--- RECORDS TO PROCESS ---
(** The field that takes the text of the innermost open element, given the
    names of the open elements below the root, innermost first.  The
    elements under [SHIP], [CONS] and [TPB] go to fields of type
    [interface{}], which the decoder skips, as it skips unknown elements. *)
Definition fieldOf (open : list string) : option Field :=
  match open with
  | [a] =>
      if String.eqb a "CONFIRMATION" then Some FConfirmationNumber
      else if String.eqb a "NUMERRORS" then Some FNumErrors
      else None
  | [a; b] =>
      if String.eqb b "ERROR" then
        if String.eqb a "ERRORCODE" then Some FCode
        else if String.eqb a "ERRORMESSAGE" then Some FMessage
        else None
      else None
  | _ => None
  end.

Definition setXMLName (name : xml_Name) (r : Response) : Response :=
  {| XMLName := name; ConfirmationNumber := ConfirmationNumber r;
     Ship := Ship r; Consignee := Consignee r; ThirdParty := ThirdParty r;
     NumErrors := NumErrors r; Response_Error := Response_Error r |}.

Definition setConfirmationNumber (text : string) (r : Response) : Response :=
  {| XMLName := XMLName r; ConfirmationNumber := text;
     Ship := Ship r; Consignee := Consignee r; ThirdParty := ThirdParty r;
     NumErrors := NumErrors r; Response_Error := Response_Error r |}.

Definition setNumErrors (n : Z) (r : Response) : Response :=
  {| XMLName := XMLName r; ConfirmationNumber := ConfirmationNumber r;
     Ship := Ship r; Consignee := Consignee r; ThirdParty := ThirdParty r;
     NumErrors := n; Response_Error := Response_Error r |}.

Definition setError (e : Error) (r : Response) : Response :=
  {| XMLName := XMLName r; ConfirmationNumber := ConfirmationNumber r;
     Ship := Ship r; Consignee := Consignee r; ThirdParty := ThirdParty r;
     NumErrors := NumErrors r; Response_Error := e |}.

(** [copyValue]: the text of an element goes to its field when the element
    ends; an unsigned field takes 0 for an empty text and the number that the
    trimmed text denotes otherwise. *)
Definition copyValue (f : Field) (text : string) (r : Response) : Response + error :=
  match f with
  | FConfirmationNumber => inl (setConfirmationNumber text r)
  | FNumErrors =>
      if String.eqb text "" then inl (setNumErrors 0 r)
      else match ParseUint (TrimSpace text) with
           | inl n => inl (setNumErrors n r)
           | inr e => inr e
           end
  | FCode =>
      inl (setError {| Code := text; Message := Message (Response_Error r) |} r)
  | FMessage =>
      inl (setError {| Code := Code (Response_Error r); Message := text |} r)
  end.

(** What the decoder gives: the structure filled without error, the
    structure as it is when an error stops the decoding, or nothing, when
    the body is not a plain document as far as the decoder reads it. *)
Inductive Result : Type :=
| Decoded (r : Response)
| Failed (r : Response) (e : error)
| OutOfModel.

Definition syntaxError (msg : string) : error :=
  Foreign ("XML syntax error: " +:+ msg).

(** The decoding of the tokens.  [open] is [None] before the root
    element, and then the names of the open elements below the root,
    innermost first; [text] is the text read so far for the field of the
    open elements.  The decoding ends with the end tag of the root: the
    tokens after it are not read. *)
Fixpoint decode (open : option (list string)) (text : string) (r : Response)
    (items : list Item) : Result :=
  match items with
  | [] =>
      match open with
      | None => Failed r (Foreign "EOF")
      | Some _ => Failed r (syntaxError "unexpected EOF")
      end
  | SyntaxError msg :: _ => Failed r (syntaxError msg)
  | Unmodelled :: _ => OutOfModel
  | CharData t :: rest =>
      match open with
      | None => decode None text r rest
      | Some names =>
          decode open (if fieldOf names then text +:+ t else text) r rest
      end
  | StartElement name :: rest =>
      match open with
      | None =>
          if String.eqb name "ABF" then
            decode (Some []) "" (setXMLName {| Name_Space := ""; Name_Local := name |} r) rest
          else
            Failed r (Foreign ("expected element type <ABF> but have <" +:+ name +:+ ">"))
      | Some names =>
          decode (Some (name :: names))
            (if fieldOf (name :: names) then "" else text) r rest
      end
  | EndElement name :: rest =>
      match open with
      | None => Failed r (syntaxError ("unexpected end element </" +:+ name +:+ ">"))
      | Some [] =>
          if String.eqb name "ABF" then Decoded r
          else Failed r (syntaxError ("element <ABF> closed by </" +:+ name +:+ ">"))
      | Some (top :: names) =>
          if String.eqb name top then
            match fieldOf (top :: names) with
            | None => decode (Some names) text r rest
            | Some f =>
                match copyValue f text r with
                | inl r' => decode (Some names) text r' rest
                | inr e => Failed r e
                end
            end
          else
            Failed r (syntaxError ("element <" +:+ top +:+ "> closed by </" +:+ name +:+ ">"))
      end
  end.

(** [xml.Unmarshal(body, &responseData)], with [other] for the bodies that
    are not plain documents. *)
Definition Unmarshal (other : string -> Response -> Response * option error)
    (body : string) (r : Response) : Response * option error :=
  match decode None "" r (tokens body) with
  | Decoded r' => (r', None)
  | Failed r' e => (r', Some e)
  | OutOfModel => other body r
  end.

(** The bodies that are plain documents as far as the decoder reads
    them. *)
Definition plain (body : string) : bool :=
  match decode None "" zeroResponse (tokens body) with
  | OutOfModel => false
  | _ => true
  end.

(** The bodies that are plain documents from end to end. *)
Definition allPlain (body : string) : bool :=
  forallb (fun item => match item with Unmodelled => false | _ => true end)
    (tokens body).

(** *** Well-formed documents *)






End xml.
---
The expected response is the material above given again line by line, from its first line to the line holding "then Some FConfirmationNumber", inclusive.

(** The field that takes the text of the innermost open element, given the
    names of the open elements below the root, innermost first.  The
    elements under [SHIP], [CONS] and [TPB] go to fields of type
    [interface{}], which the decoder skips, as it skips unknown elements. *)
Definition fieldOf (open : list string) : option Field :=
  match open with
  | [a] =>
      if String.eqb a "CONFIRMATION" then Some FConfirmationNumber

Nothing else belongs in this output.